(** * Request manager of the webwire client: a shallow embedding

    The development models [requestmanager] (request identifiers, the
    [Request] handle with [AwaitReply], and the [RequestManager] with
    [Create], [deregister], [Fulfill], [Fail], [PendingRequests] and
    [IsPending]) and proves properties of its request/reply correlation.
    It also models the message validator ([MessageContents]) and the
    [Login] resolver of the postboard server.

    Go objects reached through pointers ([*RequestManager], [*Request],
    [chan reply]) live in typed heaps indexed by locations.  The sections
    guarded by [manager.lock] are atomic steps of a goroutine; a goroutine
    is a call together with the program point it has reached. *)

From stdpp Require Import base gmap list strings fin_maps.
From Stdlib Require Import ZArith Lia.

Local Open Scope Z_scope.

(** ** Data *)

Definition loc := nat.

(** [type RequestIdentifier = [8]byte]: the bytes, lowest index first. *)
Definition RequestIdentifier := list Z.

(** [uint64] arithmetic wraps around. *)
Definition uint64_modulus : Z := 2 ^ 64.
Definition uint64_incr (v : Z) : Z := (v + 1) mod uint64_modulus.

(** [byte(v >> (8*i))], the conversion to [byte] keeps the low eight bits. *)
Definition byte_at (v : Z) (i : Z) : Z := Z.land (Z.shiftr v (8 * i)) 255.

(** [binary.LittleEndian.PutUint64(idBytes, v)] followed by the copy into
    the identifier array. *)
Definition PutUint64 (v : Z) : RequestIdentifier :=
  [ byte_at v 0; byte_at v 1; byte_at v 2; byte_at v 3;
    byte_at v 4; byte_at v 5; byte_at v 6; byte_at v 7 ].

(** [binary.LittleEndian.Uint64]: the decoding used to read an identifier
    back as a number. *)
Fixpoint Uint64 (b : list Z) : Z :=
  match b with
  | [] => 0
  | x :: rest => Z.lor x (Z.shiftl (Uint64 rest) 8)
  end.

(** [pld.Payload]: an encoding tag and the data bytes. *)
Record pld_Payload := { Encoding : Z; Data : list Z }.

(** [webwire.EncodedPayload] wraps a [pld.Payload]. *)
Record EncodedPayload := { Payload : pld_Payload }.

(** The interface value [webwire.Payload]: [nil] or a pointer to an
    [EncodedPayload]. *)
Definition webwire_Payload := option EncodedPayload.

(** [&webwire.EncodedPayload{}]: the zero value. *)
Definition empty_EncodedPayload : EncodedPayload :=
  {| Payload := {| Encoding := 0; Data := [] |} |}.

(** Error values.  [ContextCanceled] and [ContextDeadlineExceeded] are the
    two errors of package [context]; [Errorf] is [fmt.Errorf]; [Wrapped]
    stands for the error types of the webwire library. *)
Inductive err :=
  | ContextCanceled
  | ContextDeadlineExceeded
  | Errorf (msg : string)
  | Wrapped (kind : string) (cause : err).

(** The interface value [error]: [nil] is [None]. *)
Definition error := option err.

(** [type reply struct { Reply webwire.Payload; Error error }] *)
Record reply := { Reply : webwire_Payload; Error : error }.

(** [type Request struct]; [manager] is a [*RequestManager], [reply_ch] the
    channel held in field [reply]. *)
Record Request := {
  manager : loc;
  identifier : RequestIdentifier;
  timeout : Z;
  reply_ch : loc;
}.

• • •

**TASK REQUIREMENTS**. Above are the records; copy exactly the lines from the one with "Fixpoint Uint64 (b" through the final line.

**TASK SOLUTION**.
Fixpoint Uint64 (b : list Z) : Z :=
  match b with
  | [] => 0
  | x :: rest => Z.lor x (Z.shiftl (Uint64 rest) 8)
  end.

(** [pld.Payload]: an encoding tag and the data bytes. *)
Record pld_Payload := { Encoding : Z; Data : list Z }.

(** [webwire.EncodedPayload] wraps a [pld.Payload]. *)
Record EncodedPayload := { Payload : pld_Payload }.

(** The interface value [webwire.Payload]: [nil] or a pointer to an
    [EncodedPayload]. *)
Definition webwire_Payload := option EncodedPayload.

(** [&webwire.EncodedPayload{}]: the zero value. *)
Definition empty_EncodedPayload : EncodedPayload :=
  {| Payload := {| Encoding := 0; Data := [] |} |}.

(** Error values.  [ContextCanceled] and [ContextDeadlineExceeded] are the
    two errors of package [context]; [Errorf] is [fmt.Errorf]; [Wrapped]
    stands for the error types of the webwire library. *)
Inductive err :=
  | ContextCanceled
  | ContextDeadlineExceeded
  | Errorf (msg : string)
  | Wrapped (kind : string) (cause : err).

(** The interface value [error]: [nil] is [None]. *)
Definition error := option err.

(** [type reply struct { Reply webwire.Payload; Error error }] *)
Record reply := { Reply : webwire_Payload; Error : error }.

(** [type Request struct]; [manager] is a [*RequestManager], [reply_ch] the
    channel held in field [reply]. *)
Record Request := {
  manager : loc;
  identifier : RequestIdentifier;
  timeout : Z;
  reply_ch : loc;
}.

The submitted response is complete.